Merce Cunningham è morto all’età di 90 anni nella sua abitazione per cause naturali, costretto da tempo su una sedia a rotelle non aveva mai smesso di lavorare.
Lo scorso 16 aprile festeggiò il suo compleanno portando in scena un nuovo lavoro a Brooklyn, dal titolo autobiografico, “Nearly Ninety”.
La sua prima apparizione italiana nel 1980 al teatro Nazionale di Milano.
Allora era già un vecchio leone, ma protagonista di avventure di spessore .
L’ultima volta abbiamo potuto vedere il leone dal viso di bambino, a Nervi nel 1996.
Fondò due scuole , la Cunningham Dance Fondation e la Merce Cunningham Dance Company, rappresentando la punta di diamante dell’avanguardia americana.

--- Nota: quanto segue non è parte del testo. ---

(** The catalogs [data] and [a] with the containers [containers]. *)
Definition catalogued_pod (containers : list UserContainer) : UserPod :=
  mkPod "p" containers [mkFile "a"] [mkVolume "data"].

(** What the structural checks of [ProcessPodBytes] demand of a record:
    a container, an image in every container, a name on every volume. *)
Definition structurally_sound (p : UserPod) : Prop :=
  pod_Containers p ≠ [] ∧
  Forall (λ c, ctr_Image c ≠ EmptyString) (pod_Containers p) ∧
  Forall (λ v, vol_Name v ≠ EmptyString) (pod_Volumes p).

(** A decoded record with explicit name and resources. *)
Definition named_pod (name : string) (vcpu memory : Z) : UserPod :=
  {| pod_Name := name;
     pod_Containers := [mkContainer "busybox" []];
     pod_Resource := {| res_Vcpu := vcpu; res_Memory := memory |};
     pod_Files := [mkFile "a"]; pod_Volumes := [mkVolume "data"];
     pod_Tty := true; pod_Type := "kvm" |}.

(** The alphabets [[A-Za-z]] and [[0-9]]. *)
Definition is_alpha (c : ascii) : bool :=
  ((N_of_ascii "A" <=? N_of_ascii c)%N && (N_of_ascii c <=? N_of_ascii "Z")%N) ||
  ((N_of_ascii "a" <=? N_of_ascii c)%N && (N_of_ascii c <=? N_of_ascii "z")%N).

Definition is_digit (c : ascii) : bool :=
  (N_of_ascii "0" <=? N_of_ascii c)%N && (N_of_ascii c <=? N_of_ascii "9")%N.

(** A length [make([]byte, n)] accepts on every Go platform: [2^31 - 1],
    the largest [int] of the 32-bit targets. *)
Definition portable_size : Z := 2147483647.

(** A class tag [RandStr] knows. *)
Definition known_class (randType : string) : Prop :=
  randType = "alphanum" ∨ randType = "alpha" ∨ randType = "number".

(** Every reference of a container names a catalogued entry. *)
Definition references_resolve (pod : UserPod) (c : UserContainer) : Prop :=
  files_resolve (file_names pod) c ∧ volumes_resolve (volume_names pod) c.

(** Validation order: the containers in sequence; within a container
    its file mounts in sequence, then its volume mounts in sequence.
    [first_dangling_file pod pre c fpre f]: the file mount [f] of
    container [c] is the first dangling reference in that order; [pre] are
    the containers and [fpre] the file mounts of [c] in front of it. *)
Definition first_dangling_file (pod : UserPod) (pre : list UserContainer)
    (c : UserContainer) (fpre : list UserFileReference) (f : UserFileReference)
  : Prop :=
  (∃ post, pod_Containers pod = pre ++ c :: post) ∧
  Forall (references_resolve pod) pre ∧
  (∃ fpost, ctr_Files c = fpre ++ f :: fpost) ∧
  Forall (λ f', fref_Filename f' ∈ file_names pod) fpre ∧
  fref_Filename f ∉ file_names pod.

(** [first_dangling_volume pod pre c vpre v]: the volume mount [v] of
    container [c] is the first dangling reference in validation order. *)
Definition first_dangling_volume (pod : UserPod) (pre : list UserContainer)
    (c : UserContainer) (vpre : list UserVolumeReference) (v : UserVolumeReference)
  : Prop :=
  (∃ post, pod_Containers pod = pre ++ c :: post) ∧
  Forall (references_resolve pod) pre ∧
  files_resolve (file_names pod) c ∧
  (∃ vpost, ctr_Volumes c = vpre ++ v :: vpost) ∧
  Forall (λ v', vref_Volume v' ∈ volume_names pod) vpre ∧
  vref_Volume v ∉ volume_names pod.

(** The permission strings validated before a reference: those of the
    containers [pre] and of the file mounts [fpre] in front of a file
    mount; those of [pre] and of every file mount of [c] in front of a
    volume mount of [c]. *)
Definition perms_pass_before_file (pre : list UserContainer)
    (fpre : list UserFileReference) : Prop :=
  Forall files_perms_pass pre ∧
  Forall (λ f, perm_check (fref_Perm f) = true) fpre.

Definition perms_pass_before_volume (pre : list UserContainer) (c : UserContainer)
  : Prop :=
  Forall files_perms_pass pre ∧ files_perms_pass c.

(** A dangling file in the first container, a permission string that
    fails the check in the second. *)
Definition pod_dangling_then_bad_perm : UserPod :=
  mkPod "p"
    [mkContainer "busybox" [mkFileReference "zz" EmptyString];
     mkContainer "busybox" [mkFileReference "a" "rwx"]]
    [mkFile "a"] [].

(** * Properties *)

(** ** The uniqueness checker *)

Lemma map_has_gset_to_gmap (S : gset string) (k : string) :
  map_has (gset_to_gmap true S) k = bool_decide (k ∈ S).
Proof.
  unfold map_has. case_bool_decide as Hk.
  - by rewrite (proj2 (lookup_gset_to_gmap_Some true S k true) (conj Hk eq_refl)).
  - by rewrite (proj2 (lookup_gset_to_gmap_None true S k) Hk).
Qed.

Lemma map_has_key_map (ks : list string) (k : string) :
  map_has (key_map ks) k = bool_decide (k ∈ ks).
Proof.
  unfold key_map. rewrite map_has_gset_to_gmap.
  apply bool_decide_ext, elem_of_list_to_set.
Qed.

(** All keys fresh and distinct: the loop runs to its end and adds them all. *)
Lemma keySet_range_distinct (l : list any) (ks : list string) :
  keyed l ks → NoDup ks →
  ∀ S : gset string, (∀ k, k ∈ ks → k ∉ S) →
  keySet_range l (gset_to_gmap true S)
  = (true, gset_to_gmap true (list_to_set ks ∪ S)).
Proof.
  induction 1 as [|x k l ks Hx _ IH]; intros Hnd S Hfresh; simpl.
  - do 2 f_equal. set_solver.
  - apply NoDup_cons in Hnd as [Hk Hnd].
    rewrite Hx, map_has_gset_to_gmap, bool_decide_eq_false_2
      by (apply Hfresh; left).
    rewrite <- gset_to_gmap_union_singleton, IH; [|done|].
    + do 2 f_equal. set_solver.
    + intros k' Hk'. specialize (Hfresh k' ltac:(by right)). set_solver.
Qed.

(** The loop stops at the first element that has no key or whose key
    was seen, with the keys met before it. *)
Lemma keySet_range_stop (pre : list any) (ks : list string) (x : any) (post : list any) :
  keyed pre ks → NoDup ks →
  ∀ S : gset string, (∀ k, k ∈ ks → k ∉ S) →
  (item_key x = None ∨ ∃ k, item_key x = Some k ∧ (k ∈ ks ∨ k ∈ S)) →
  keySet_range (pre ++ x :: post) (gset_to_gmap true S)
  = (false, gset_to_gmap true (list_to_set ks ∪ S)).
Proof.
  induction 1 as [|y k pre ks Hy _ IH]; intros Hnd S Hfresh Hx; simpl.
  - destruct Hx as [->|(k & -> & [Hk|Hk])].
    + do 2 f_equal. set_solver.
    + by apply elem_of_nil in Hk.
    + rewrite map_has_gset_to_gmap, bool_decide_eq_true_2 by done.
      do 2 f_equal. set_solver.
  - apply NoDup_cons in Hnd as [Hk Hnd].
    rewrite Hy, map_has_gset_to_gmap, bool_decide_eq_false_2
      by (apply Hfresh; left).
    rewrite <- gset_to_gmap_union_singleton, IH; [|done| |].
    + do 2 f_equal. set_solver.
    + intros k' Hk'. specialize (Hfresh k' ltac:(by right)). set_solver.
    + destruct Hx as [->|(k' & -> & Hk')]; [by left|right].
      exists k'. split; [done|]. set_solver.
Qed.

(** A list with a repeated entry splits at its first repetition. *)
Lemma first_duplicate (ks : list string) :
  ¬ NoDup ks →
  ∃ pre k post, ks = pre ++ k :: post ∧ NoDup pre ∧ k ∈ pre.
Proof.
  induction ks as [|a ks IH] using rev_ind; intros Hdup.
  - destruct Hdup. constructor.
  - destruct (decide (NoDup ks)) as [Hnd|Hnd].
    + exists ks, a, []. repeat split; [done|].
      destruct (decide (a ∈ ks)) as [|Hin]; [done|].
      destruct Hdup. apply NoDup_app. repeat split; [done| |apply NoDup_singleton].
      intros x Hx Hxa. apply list_elem_of_singleton in Hxa. by subst.
    + destruct (IH Hnd) as (pre & k & post & -> & Hpre & Hk).
      exists pre, k, (post ++ [a]). by rewrite <- app_assoc.
Qed.

Lemma keySet_distinct (l : list any) (ks : list string) :
  keyed l ks → NoDup ks → keySet (AnySlice l) = (true, key_map ks).
Proof.
  intros Hl Hnd. unfold keySet, key_map; simpl.
  rewrite <- gset_to_gmap_empty with (x := true).
  rewrite (keySet_range_distinct l ks Hl Hnd ∅) by set_solver.
  do 2 f_equal. set_solver.
Qed.

Lemma keySet_stop (pre : list any) (ks : list string) (x : any) (post : list any) :
  keyed pre ks → NoDup ks →
  (item_key x = None ∨ ∃ k, item_key x = Some k ∧ k ∈ ks) →
  keySet (AnySlice (pre ++ x :: post)) = (false, key_map ks).
Proof.
  intros Hl Hnd Hx. unfold keySet, key_map; simpl.
  rewrite <- gset_to_gmap_empty with (x := true).
  rewrite (keySet_range_stop pre ks x post Hl Hnd ∅); [|set_solver|].
  - do 2 f_equal. set_solver.
  - destruct Hx as [|(k & ? & ?)]; [by left|right; eauto].
Qed.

Nel comunicato diffuso dalle sue due scuole Cunningham lascia un segno indelibile sulla nostra cretività e sulla cultura collettiva.
Lavorando con il compositore John Cage ideò un nuovo modo di percepire e vivere il mondo.
Nel mese di giugno Cunningham esprimendosi sulla danza disse: “La mia idea è sempre stata quella di esplorare il movimento del corpo umano.
Ho cercato di insegnare a studenti e ballerini la mia tecnica, ma in un modo che lasciasse spazio all”individualità.